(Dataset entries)
· · ·
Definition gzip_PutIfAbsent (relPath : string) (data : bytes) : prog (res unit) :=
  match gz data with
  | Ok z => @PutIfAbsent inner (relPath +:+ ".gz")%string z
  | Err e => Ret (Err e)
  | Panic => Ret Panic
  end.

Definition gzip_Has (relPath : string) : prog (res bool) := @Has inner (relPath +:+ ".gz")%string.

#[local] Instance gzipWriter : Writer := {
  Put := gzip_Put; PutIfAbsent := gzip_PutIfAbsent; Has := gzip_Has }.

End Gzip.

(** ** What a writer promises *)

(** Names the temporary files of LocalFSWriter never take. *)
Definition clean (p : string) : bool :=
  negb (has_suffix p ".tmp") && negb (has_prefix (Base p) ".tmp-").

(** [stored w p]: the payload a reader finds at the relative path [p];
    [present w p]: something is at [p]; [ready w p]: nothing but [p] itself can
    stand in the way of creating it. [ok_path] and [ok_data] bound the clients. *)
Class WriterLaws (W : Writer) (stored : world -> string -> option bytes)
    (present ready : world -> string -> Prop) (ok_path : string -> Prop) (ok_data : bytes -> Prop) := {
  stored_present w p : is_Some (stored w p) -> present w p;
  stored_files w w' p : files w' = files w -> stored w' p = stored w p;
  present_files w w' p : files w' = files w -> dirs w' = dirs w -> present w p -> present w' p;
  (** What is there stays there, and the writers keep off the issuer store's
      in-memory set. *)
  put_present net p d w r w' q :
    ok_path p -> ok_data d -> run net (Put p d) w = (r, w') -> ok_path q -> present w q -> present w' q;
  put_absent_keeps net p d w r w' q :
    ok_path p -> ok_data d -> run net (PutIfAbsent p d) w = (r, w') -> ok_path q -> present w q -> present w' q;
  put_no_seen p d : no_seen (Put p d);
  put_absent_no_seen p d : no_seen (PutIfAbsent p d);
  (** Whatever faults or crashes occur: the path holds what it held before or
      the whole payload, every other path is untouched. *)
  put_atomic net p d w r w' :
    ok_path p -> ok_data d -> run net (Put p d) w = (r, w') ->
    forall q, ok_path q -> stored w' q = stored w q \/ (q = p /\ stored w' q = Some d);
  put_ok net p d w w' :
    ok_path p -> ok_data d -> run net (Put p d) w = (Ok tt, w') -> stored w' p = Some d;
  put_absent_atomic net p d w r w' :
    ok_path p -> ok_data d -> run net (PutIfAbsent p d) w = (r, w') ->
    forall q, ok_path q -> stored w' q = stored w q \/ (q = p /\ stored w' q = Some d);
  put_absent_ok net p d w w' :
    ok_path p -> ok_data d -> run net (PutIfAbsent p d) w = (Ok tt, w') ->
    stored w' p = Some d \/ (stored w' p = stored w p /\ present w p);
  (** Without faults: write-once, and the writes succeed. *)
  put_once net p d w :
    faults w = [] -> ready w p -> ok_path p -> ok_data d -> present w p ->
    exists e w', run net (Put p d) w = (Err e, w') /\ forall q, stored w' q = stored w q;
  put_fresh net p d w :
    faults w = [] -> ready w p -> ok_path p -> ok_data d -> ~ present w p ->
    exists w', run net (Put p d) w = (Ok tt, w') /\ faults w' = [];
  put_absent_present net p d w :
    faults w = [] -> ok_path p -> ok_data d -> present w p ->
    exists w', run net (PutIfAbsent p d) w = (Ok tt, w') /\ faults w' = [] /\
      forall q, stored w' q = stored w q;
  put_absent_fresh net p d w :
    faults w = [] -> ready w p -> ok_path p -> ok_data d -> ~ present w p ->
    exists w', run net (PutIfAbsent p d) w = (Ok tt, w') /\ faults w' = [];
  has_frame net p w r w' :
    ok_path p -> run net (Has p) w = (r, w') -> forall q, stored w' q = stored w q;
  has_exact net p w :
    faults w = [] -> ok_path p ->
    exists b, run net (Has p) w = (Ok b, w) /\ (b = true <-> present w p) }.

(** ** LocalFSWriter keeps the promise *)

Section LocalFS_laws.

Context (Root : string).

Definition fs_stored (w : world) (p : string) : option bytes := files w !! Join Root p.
· · ·
• **Task instructions**
Each of the entries must be set down exactly, none omitted.

• **Solution to the exercise**
Definition gzip_PutIfAbsent (relPath : string) (data : bytes) : prog (res unit) :=
  match gz data with
  | Ok z => @PutIfAbsent inner (relPath +:+ ".gz")%string z
  | Err e => Ret (Err e)
  | Panic => Ret Panic
  end.

Definition gzip_Has (relPath : string) : prog (res bool) := @Has inner (relPath +:+ ".gz")%string.

#[local] Instance gzipWriter : Writer := {
  Put := gzip_Put; PutIfAbsent := gzip_PutIfAbsent; Has := gzip_Has }.

End Gzip.

(** ** What a writer promises *)

(** Names the temporary files of LocalFSWriter never take. *)
Definition clean (p : string) : bool :=
  negb (has_suffix p ".tmp") && negb (has_prefix (Base p) ".tmp-").

(** [stored w p]: the payload a reader finds at the relative path [p];
    [present w p]: something is at [p]; [ready w p]: nothing but [p] itself can
    stand in the way of creating it. [ok_path] and [ok_data] bound the clients. *)
Class WriterLaws (W : Writer) (stored : world -> string -> option bytes)
    (present ready : world -> string -> Prop) (ok_path : string -> Prop) (ok_data : bytes -> Prop) := {
  stored_present w p : is_Some (stored w p) -> present w p;
  stored_files w w' p : files w' = files w -> stored w' p = stored w p;
  present_files w w' p : files w' = files w -> dirs w' = dirs w -> present w p -> present w' p;
  (** What is there stays there, and the writers keep off the issuer store's
      in-memory set. *)
  put_present net p d w r w' q :
    ok_path p -> ok_data d -> run net (Put p d) w = (r, w') -> ok_path q -> present w q -> present w' q;
  put_absent_keeps net p d w r w' q :
    ok_path p -> ok_data d -> run net (PutIfAbsent p d) w = (r, w') -> ok_path q -> present w q -> present w' q;
  put_no_seen p d : no_seen (Put p d);
  put_absent_no_seen p d : no_seen (PutIfAbsent p d);
  (** Whatever faults or crashes occur: the path holds what it held before or
      the whole payload, every other path is untouched. *)
  put_atomic net p d w r w' :
    ok_path p -> ok_data d -> run net (Put p d) w = (r, w') ->
    forall q, ok_path q -> stored w' q = stored w q \/ (q = p /\ stored w' q = Some d);
  put_ok net p d w w' :
    ok_path p -> ok_data d -> run net (Put p d) w = (Ok tt, w') -> stored w' p = Some d;
  put_absent_atomic net p d w r w' :
    ok_path p -> ok_data d -> run net (PutIfAbsent p d) w = (r, w') ->
    forall q, ok_path q -> stored w' q = stored w q \/ (q = p /\ stored w' q = Some d);
  put_absent_ok net p d w w' :
    ok_path p -> ok_data d -> run net (PutIfAbsent p d) w = (Ok tt, w') ->
    stored w' p = Some d \/ (stored w' p = stored w p /\ present w p);
  (** Without faults: write-once, and the writes succeed. *)
  put_once net p d w :
    faults w = [] -> ready w p -> ok_path p -> ok_data d -> present w p ->
    exists e w', run net (Put p d) w = (Err e, w') /\ forall q, stored w' q = stored w q;
  put_fresh net p d w :
    faults w = [] -> ready w p -> ok_path p -> ok_data d -> ~ present w p ->
    exists w', run net (Put p d) w = (Ok tt, w') /\ faults w' = [];
  put_absent_present net p d w :
    faults w = [] -> ok_path p -> ok_data d -> present w p ->
    exists w', run net (PutIfAbsent p d) w = (Ok tt, w') /\ faults w' = [] /\
      forall q, stored w' q = stored w q;
  put_absent_fresh net p d w :
    faults w = [] -> ready w p -> ok_path p -> ok_data d -> ~ present w p ->
    exists w', run net (PutIfAbsent p d) w = (Ok tt, w') /\ faults w' = [];
  has_frame net p w r w' :
    ok_path p -> run net (Has p) w = (r, w') -> forall q, stored w' q = stored w q;
  has_exact net p w :
    faults w = [] -> ok_path p ->
    exists b, run net (Has p) w = (Ok b, w) /\ (b = true <-> present w p) }.

(** ** LocalFSWriter keeps the promise *)

Section LocalFS_laws.

Context (Root : string).

Definition fs_stored (w : world) (p : string) : option bytes := files w !! Join Root p.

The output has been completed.